▸ **WORK REQUIRED**
Would you please retype, exactly, the lines of the listing below between the line with "apply wp_if; intros _; [by wps|]. wps." and the line with "eapply wp_mono; [apply (link_mtu_set_half tcp)|", inclusive?

________________________________________

(* ===== verification/WorkerTurnSafe.v ===== *)
(** * Every turn of a session is safe *)

From S2P Require Import Prelude Lzs LzsStream LzsCorrect IpUtil SecModData Bandwidth.
From S2P Require Import WorkerState WorkerIo WorkerMtu WorkerLoop WorkerTurn WorkerLaws.
From S2P Require Import WorkerSafety WorkerSession.

Section turns.
Context {W : Type} `{WorldLaws W, !WholeRecords W}.
Context (patience : nat) (B : Prop).
Context (HB : B ∨ prompt W ∧ (0 < patience)%nat).

Abbreviation ok := (worker_ok dtls_overhead).
Abbreviation good := (λ tcp s, λ _ (s' : wstate W), ok (ws s') ∧ keeps tcp (ws s) (ws s')).

(** ** Starting DTLS *)

(** The invariant while the DTLS session is being set up: the search for the
    MTU has not begun. *)
Record half_ok (x : worker_st) : Prop := {
  ho_buffer : Z.of_nat (length (buffer (dat x))) = BUFFER_SIZE;
  ho_bytes : bytes (buffer (dat x));
  ho_decomp : Z.of_nat (length (decomp (dat x))) = BUFFER_SIZE;
  ho_mtu : mtu_wf dtls_overhead false (mt x) }.

Lemma ok_half x : ok x → half_ok x.
Proof. intros [? ? ? [] ?]. by split. Qed.

Lemma link_mtu_set_half tcp m (s : wstate W) :
  half_ok (ws s) → MTU_FLOOR ≤ m →
  wp B (link_mtu_set m) (λ _ s', half_ok (ws s') ∧ keeps tcp (ws s) (ws s') ∧
    udp (ws s') = udp (ws s)) (λ _ _, True) s.
Proof.
  intros [Hb Hby Hd Hm] Hf. unfold link_mtu_set. wps. apply wp_if; intros E; [by wps|].
  apply orb_false_iff in E as [_ E%Z.ltb_ge]. wps.
  apply wp_when; intros _; wps; (split; [|done]); split; try done; destruct Hm; by split.
Qed.

Lemma setup_keys_same (m : M W Z) (s : wstate W) :
  m = setup_dtls_psk_keys ∨ m = setup_legacy_dtls_keys →
  wp B m (λ _ s', ws s' = ws s) (λ _ _, True) s.
Proof.
  assert (Hc : ∀ (c : setup_call) (k : Z → M W Z) s1,
    (∀ r s2, ws s2 = ws s1 → wp B (k r) (λ _ s', ws s' = ws s1) (λ _ _, True) s2) →
    wp B (call (dtls_setup c) ≫= k) (λ _ s', ws s' = ws s1) (λ _ _, True) s1).
  { intros c k s1 Hk. wps. apply wp_call. intros r w' _. by apply Hk. }
  intros [->| ->]; unfold setup_dtls_psk_keys, setup_legacy_dtls_keys; wps;
    (apply wp_if; intros _; [by wps|]).
  all: apply Hc; intros r1 s1 E1; rewrite <- E1; apply wp_if; intros _; [by wps|].
  all: apply Hc; intros r2 s2 E2; rewrite <- E2; apply wp_if; intros _; [by wps|].
  all: apply Hc; intros r3 s3 E3; by wps.
Qed.

Lemma setup_dtls_wp tcp (s : wstate W) :
  ok (ws s) →
  wp B setup_dtls_connection (λ r s', keeps tcp (ws s) (ws s') ∧
    (if r <? 0 then ok (ws s') else half_ok (ws s') ∧ dtls_session (udp (ws s')) = true))
    (λ _ _, True) s.
Proof.
  intros Hs. unfold setup_dtls_connection. wps. apply wp_call. intros r w' _.
  apply wp_if; intros _; [by wps|]. wps. set (s1 := Build_wstate _ _ _).
  assert (Hkeys : wp B (if use_psk (conf (ws s)) && session (conf (ws s)) then setup_dtls_psk_keys
     else if negb (dtls_legacy (conf (ws s))) then mret (-1) else setup_legacy_dtls_keys)
     (λ _ s', ws s' = ws s) (λ _ _, True) s1).
  { apply wp_if; intros _; [apply (setup_keys_same _ s1); auto|].
    apply wp_if; intros _; [by wps|apply (setup_keys_same _ s1); auto]. }
  eapply wp_mono; [exact Hkeys| |done]. intros r2 s2 E2.
  apply wp_if; intros _; [wps; by rewrite E2|]. unfold set_udp_state. wps.
  eapply wp_mono; [apply (link_mtu_set_half tcp)| |done].
  - cbn. rewrite E2. by destruct (ok_half _ Hs).
  - cbn. rewrite E2. apply Hs.
  - intros [] s3 (Hs3 & K3 & E3). wps. cbn in K3. rewrite E2 in K3. split; [|split; [by destruct Hs3|done]].
    destruct K3. by split.
Qed.

Lemma mtu_discovery_init_wp tcp m (s : wstate W) :
  half_ok (ws s) → dtls_session (udp (ws s)) = true → mtu_range m →
  wp B (mtu_discovery_init m) (good tcp s) (λ _ _, True) s.
Proof.
  intros Hs Hd Hm. unfold mtu_discovery_init. wps.
  assert (Hset : ∀ s1 : wstate W, half_ok (ws s1) → keeps tcp (ws s) (ws s1) →
    wp B (set_mtu (λ x, {| x with last_good_mtu := m; last_bad_mtu := m |}))
      (good tcp s) (λ _ _, True) s1).
  { intros s1 [Hb Hby Hdc Hmt] K. wps. split; [|etrans; [exact K|done]]. split; try done.
    - destruct Hmt. by split.
    - intros _. by apply K. }
  apply wp_when; intros _; [|by apply Hset]. unfold disable_mtu_disc. wps.
  eapply wp_mono; [apply (link_mtu_set_half tcp); [done|apply Hs]| |done].
  intros [] s1 (Hs1 & K1 & _). apply wp_set_mtu. cbn beta zeta.
  apply Hset; [|etrans; [exact K1|done]].
  destruct Hs1 as [? ? ? []]. by split.
Qed.

Lemma safe_dtls_start tcp : safe B tcp dtls_start.
Proof.
  intros s Hs. unfold dtls_start. wps. eapply wp_mono; [by apply (setup_dtls_wp tcp)| |done].
  intros r s1 [K1 Hs1]. destruct (r <? 0); [by wps|]. destruct Hs1 as [Hs1 Hd]. wps.
  eapply wp_mono; [apply (mtu_discovery_init_wp tcp); [exact Hs1|exact Hd|apply Hs1]| |done].
  intros [] s2 [Hs2 K2]. wps. split; [done|]. etrans; [exact K1|exact K2].
Qed.

Lemma hsk_restart_safe tcp fuel (s : wstate W) :
  (B ∨ prompt W ∧ (0 < fuel)%nat) → ok (ws s) → dtls_session (udp (ws s)) = true →
  wp B (hsk_restart fuel) (good tcp s) (λ _ _, True) s.
Proof.
  revert s. induction fuel as [|fuel IH]; intros s HB' Hs Hd; cbn [hsk_restart].
  { destruct HB' as [?|[_ ?]]; [by apply wp_blocked|lia]. }
  wps. apply wp_call. intros r w' E. set (s1 := Build_wstate _ _ _).
  assert (Hu : ∀ u (k : M W Z), (∀ s2, ok (ws s2) → keeps tcp (ws s) (ws s2) →
      wp B k (good tcp s) (λ _ _, True) s2) →
    wp B (set_udp_state u ;;; k) (good tcp s) (λ _ _, True) s1).
  { intros u k Hk. wps. eapply wp_mono; [apply (set_udp_state_wp B tcp); [done|by right]| |done].
    intros [] s2 [Hs2 K2]. by apply Hk. }
  apply wp_if; intros _; [apply Hu; intros; by wps|].
  apply wp_if; intros E2; [|apply wp_if; intros _; [apply Hu; intros; by wps|by wps]].
  wps. eapply safe_wp; [apply (safe_mtu_not_ok B tcp)|exact Hs| |done].
  intros [] s2 Hs2 K2. destruct HB' as [HB'|[Hp _]].
  - eapply wp_mono; [apply IH; [by left|done|by apply K2]| |done].
    intros a s3 [Hs3 K3]. split; [done|]. etrans; [exact K2|exact K3].
  - exfalso. apply (prompt_dtls_hs _ Hp (world s)). rewrite E. by apply Z.eqb_eq in E2.
Qed.

Lemma safe_dtls_mainloop tcp t : safe B tcp (dtls_mainloop patience t).
Proof.
  intros s Hs. unfold dtls_mainloop. wps.
  destruct (udp_state (udp (ws s))) eqn:E; wps; try done.
  - by apply safe_dtls_start.
  - assert (Hd : dtls_session (udp (ws s)) = true) by (apply Hs; by rewrite E).
    rewrite Hd. by apply hsk_restart_safe.
  - apply dtls_receive_safe; try done. apply Hs; by rewrite E.
  - apply dtls_receive_safe; try done. apply Hs; by rewrite E.
Qed.

(** ** Packets from the tun device *)

Definition sendable (p : to_send) : Prop := 0 < size p ≤ BUFFER_SIZE - 8 ∧ 0 ≤ type p < 256.

Lemma write_obj_safe tcp p off bs :
  bytes bs → Z.of_nat (off + length bs) ≤ BUFFER_SIZE → safe B tcp (@write_obj W p off bs).
Proof.
  clear HB. intros Hb Ho s Hs. unfold write_obj, read_obj. wps. destruct Hs as [Hbf Hby Hd Hm Hu].
  destruct p.
  - destruct (poke_Ok (buffer (dat (ws s))) bs off) as (b' & E & Hl & _); [lia|]. rewrite E. wps.
    split; [|done]. split; try done; cbn; [lia|]. eapply bytes_poke; [exact Hby|exact Hb|exact E].
  - destruct (poke_Ok (decomp (dat (ws s))) bs off) as (b' & E & Hl & _); [lia|]. rewrite E. wps.
    split; [|done]. split; try done. cbn. lia.
Qed.

Lemma compress_range c dst src :
  bytes src → (length src ≤ length dst)%nat →
  match compress c dst src with
  | Ok (n, d) => length d = length dst
  | Err _ => True
  | UB | Fuel => False
  end.
Proof.
  clear HB. intros Hb Hl. destruct c; simpl.
  - pose proof (lzs_compress_defined dst src (Z.of_nat (length dst)) Hb ltac:(lia)) as Hd.
    destruct (lzs_compress _ _ _ _) as [[n d]| | |]; naive_solver.
  - destruct (lz4_compress_fn src) as [out|] eqn:E; [|done].
    apply law_lz4_compress in E.
    by destruct (poke_Ok dst out 0) as (d & -> & Hd & _); [lia|].
Qed.

Lemma safe_compress_out tcp c src :
  bytes src → Z.of_nat (length src) ≤ BUFFER_SIZE - 8 → safe B tcp (compress_out c src).
Proof.
  intros Hb Hl s Hs. unfold compress_out. wps. destruct Hs as [Hbf Hby Hd Hm Hu].
  pose proof (compress_range c (drop 8 (decomp (dat (ws s)))) src Hb) as Hr.
  rewrite length_drop in Hr. specialize (Hr ltac:(lia)).
  destruct (compress _ _ _) as [[n d]|e| |]; [|by wps|done|done]. wps.
  split; [|done]. split; try done. cbn. rewrite length_app, length_take. unfold BUFFER_SIZE in *. lia.
Qed.

Lemma tun_compress_wp tcp l (s : wstate W) :
  ok (ws s) → 0 < l ≤ BUFFER_SIZE - 8 →
  wp B (tun_compress l) (λ p s', good tcp s p s' ∧ sendable p.1 ∧ sendable p.2) (λ _ _, True) s.
Proof.
  intros Hs Hl. unfold tun_compress. cbv zeta. wps.
  set (pkt := take (Z.to_nat l) _).
  assert (Hpkt : bytes pkt) by apply Forall_take, Forall_drop, Hs.
  assert (Hlen : Z.of_nat (length pkt) ≤ BUFFER_SIZE - 8).
  { unfold pkt. rewrite length_take. lia. }
  assert (Hplain : sendable {| where_ := InBuffer; size := l; type := AC_PKT_DATA |}) by done.
  assert (Hcomp : ∀ n, (0 <? n) && (n <? l) = true →
    sendable {| where_ := InDecomp; size := n; type := AC_PKT_COMPRESSED |}).
  { intros n [?%Z.ltb_lt ?%Z.ltb_lt]%andb_true_iff. split; simpl; [lia|done]. }
  destruct (if (_ : bool) then dtls_selected_comp _ else None) as [dc|].
  - wps. eapply safe_wp; [by apply (safe_compress_out tcp)|done| |done].
    intros n s1 Hs1 K1. apply wp_if; intros E; wps; (split; [done|]); [|done].
    split; [by apply Hcomp|]. case_bool_decide; [by apply Hcomp|done].
  - destruct (if (_ : bool) then cstp_selected_comp _ else None) as [cc|]; [|by wps]. wps.
    eapply safe_wp; [by apply (safe_compress_out tcp)|done| |done].
    intros n s1 Hs1 K1. wps. split; [done|]. split; [done|]. cbn.
    destruct (_ && _) eqn:E; [by apply Hcomp|done].
Qed.

Lemma read_obj_length p (x : worker_st) :
  ok x → Z.of_nat (length (match p with InBuffer => buffer (dat x) | InDecomp => decomp (dat x) end))
         = BUFFER_SIZE.
Proof. intros Hs. destruct p; apply Hs. Qed.

Lemma safe_count_out tcp n : safe B tcp (@count_out W n).
Proof. by apply safe_set_dat. Qed.

Lemma tun_send_dtls_safe tcp p (s : wstate W) :
  ok (ws s) → dtls_session (udp (ws s)) = true → sendable p →
  wp B (tun_send_dtls patience p) (good tcp s) (λ _ _, True) s.
Proof.
  intros Hs Hd [Hsz Hty]. unfold tun_send_dtls. wps.
  eapply safe_wp; [apply (safe_count_out tcp)|done| |done]. intros [] s1 Hs1 K1. wps.
  eapply safe_wp; [apply (write_obj_safe tcp)|done| |done].
  { apply bytes_cons. split; [done|by apply Forall_nil]. }
  { simpl. unfold BUFFER_SIZE. lia. }
  intros [] s2 Hs2 K2. unfold read_obj. wps.
  pose proof (read_obj_length (where_ p) _ Hs2) as Hlen.
  assert (K : keeps tcp (ws s) (ws s2)) by by etrans.
  apply dtls_send_wp; try done; [by apply K|lia|rewrite length_drop; lia|]. intros r s3 E3.
  assert (Hs3 : ok (ws s3) ∧ keeps tcp (ws s) (ws s3)) by by rewrite E3.
  destruct Hs3 as [Hs3 K3]. wps. apply dtls_fatal_wp; [done|]. apply wp_if; intros _.
  - wps. apply safe_from; [|done|done]. safes. apply safe_mtu_not_ok.
  - wps. apply wp_when; intros _; wps; [|done].
    eapply wp_mono; [apply (mtu_ok_safe B tcp); [done|by apply K3]| |done].
    intros [] s4 [Hs4 K4]. wps. split; [done|by etrans].
Qed.

Lemma cstp_header_bytes n t : 0 ≤ t < 256 → bytes (cstp_header n t).
Proof.
  clear HB. intros. unfold cstp_header.
  pose proof (wrap_range 8 (Z.shiftr n 8) ltac:(lia)).
  assert (0 ≤ Z.land n 255 < 256).
  { change 255 with (Z.ones 8). rewrite Z.land_ones by lia. apply Z.mod_pos_bound. lia. }
  repeat (apply bytes_cons; split; [lia|]). by apply Forall_nil.
Qed.

Lemma safe_tun_send_cstp tcp p : sendable p → safe B tcp (tun_send_cstp patience p).
Proof.
  intros [Hsz Hty] s Hs. unfold tun_send_cstp. wps.
  eapply safe_wp; [apply (write_obj_safe tcp)|done| |done].
  { by apply cstp_header_bytes. }
  { simpl. unfold BUFFER_SIZE. lia. }
  intros [] s1 Hs1 K1. wps.
  eapply safe_wp; [apply (safe_count_out tcp)|done| |done]. intros [] s2 Hs2 K2. unfold read_obj. wps.
  pose proof (read_obj_length (where_ p) _ Hs2) as Hlen.
  assert (K : keeps tcp (ws s) (ws s2)) by by etrans.
  eapply safe_wp; [apply (safe_cstp_send patience B HB tcp); lia|done| |done].
  intros r s3 Hs3 K3. apply safe_from; [apply safe_cstp_fatal|done|by etrans].
Qed.

Lemma safe_tun_packet tcp l t : 0 < l ≤ BUFFER_SIZE - 8 → safe B tcp (tun_packet patience l t).
Proof.
  intros Hl. unfold tun_packet. apply safe_bind; [|intros _].
  { intros s Hs. unfold tun_switch_to_tcp. wps. apply wp_when; intros E; [|by split].
    apply set_udp_state_wp; [done|]. right. apply Hs.
    rewrite !andb_true_iff in E. destruct E as [[_ E%bool_decide_eq_true] _]. by rewrite E. }
  intros s Hs. wps. eapply wp_mono; [by apply (tun_compress_wp tcp)| |done].
  intros [pd pc] s1 ([Hs1 K1] & Hpd & Hpc). cbn in Hpd, Hpc. wps.
  eapply safe_wp; [apply (safe_update_tx B tcp)|done| |done]. intros go s2 Hs2 K2.
  assert (K : keeps tcp (ws s) (ws s2)) by by etrans.
  apply wp_when; intros _; [|done]. wps.
  assert (Hrest : ∀ b s3, ok (ws s3) → keeps tcp (ws s) (ws s3) →
    wp B (u ← gets (λ x, udp_state (udp x));
          when (negb (is_active u) || b) (tun_send_cstp patience pc) ;;;
          set_times (λ y, {| y with last_nc_msg := tv_sec t |})) (good tcp s) (λ _ _, True) s3).
  { intros b s3 Hs3 K3. apply safe_from; [|done|done].
    safes; [by apply safe_tun_send_cstp|by apply safe_set_times]. }
  apply wp_if; intros E; [|by apply Hrest]. apply bool_decide_eq_true in E.
  eapply wp_mono; [apply (tun_send_dtls_safe tcp); [done|apply Hs2; by rewrite E|done]| |done].
  intros b s3 [Hs3 K3]. apply Hrest; [done|by etrans].
Qed.

Lemma safe_tun_mainloop tcp t : safe B tcp (tun_mainloop patience t).
Proof.
  intros s Hs. unfold tun_mainloop, tun_read. wps. apply wp_call. intros [[r e] bs] w' E.
  destruct (data_mtu_range _ _ _ (wo_mtu _ _ Hs)) as [_ Hm].
  destruct (Z.ltb_spec r 0); cbn beta; wps; [destruct (Z.ltb_spec r 0); [by wps|lia]|].
  apply law_tun_read in E as (Hr & Hle & Hb); [|done].
  destruct (poke_Ok (buffer (dat (ws s))) bs 8) as (b' & Ep & Hl' & _).
  { pose proof (wo_buffer _ _ Hs). lia. }
  rewrite Ep. wps. destruct (Z.ltb_spec r 0); [lia|]. set (s1 := Build_wstate _ _ _).
  assert (Hs1 : ok (ws s1)).
  { apply set_buffer_ok; [done| |pose proof (wo_buffer _ _ Hs); lia].
    eapply bytes_poke; [apply Hs|done|done]. }
  destruct (Z.eqb_spec r 0); [by wps|]. apply safe_from; [|done|done]. safes.
  apply safe_tun_packet. lia.
Qed.
End turns.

________________________________________

▸ **COMPLETED TASK**
  apply wp_if; intros _; [by wps|]. wps. set (s1 := Build_wstate _ _ _).
  assert (Hkeys : wp B (if use_psk (conf (ws s)) && session (conf (ws s)) then setup_dtls_psk_keys
     else if negb (dtls_legacy (conf (ws s))) then mret (-1) else setup_legacy_dtls_keys)
     (λ _ s', ws s' = ws s) (λ _ _, True) s1).
  { apply wp_if; intros _; [apply (setup_keys_same _ s1); auto|].
    apply wp_if; intros _; [by wps|apply (setup_keys_same _ s1); auto]. }
  eapply wp_mono; [exact Hkeys| |done]. intros r2 s2 E2.
  apply wp_if; intros _; [wps; by rewrite E2|]. unfold set_udp_state. wps.
  eapply wp_mono; [apply (link_mtu_set_half tcp)| |done].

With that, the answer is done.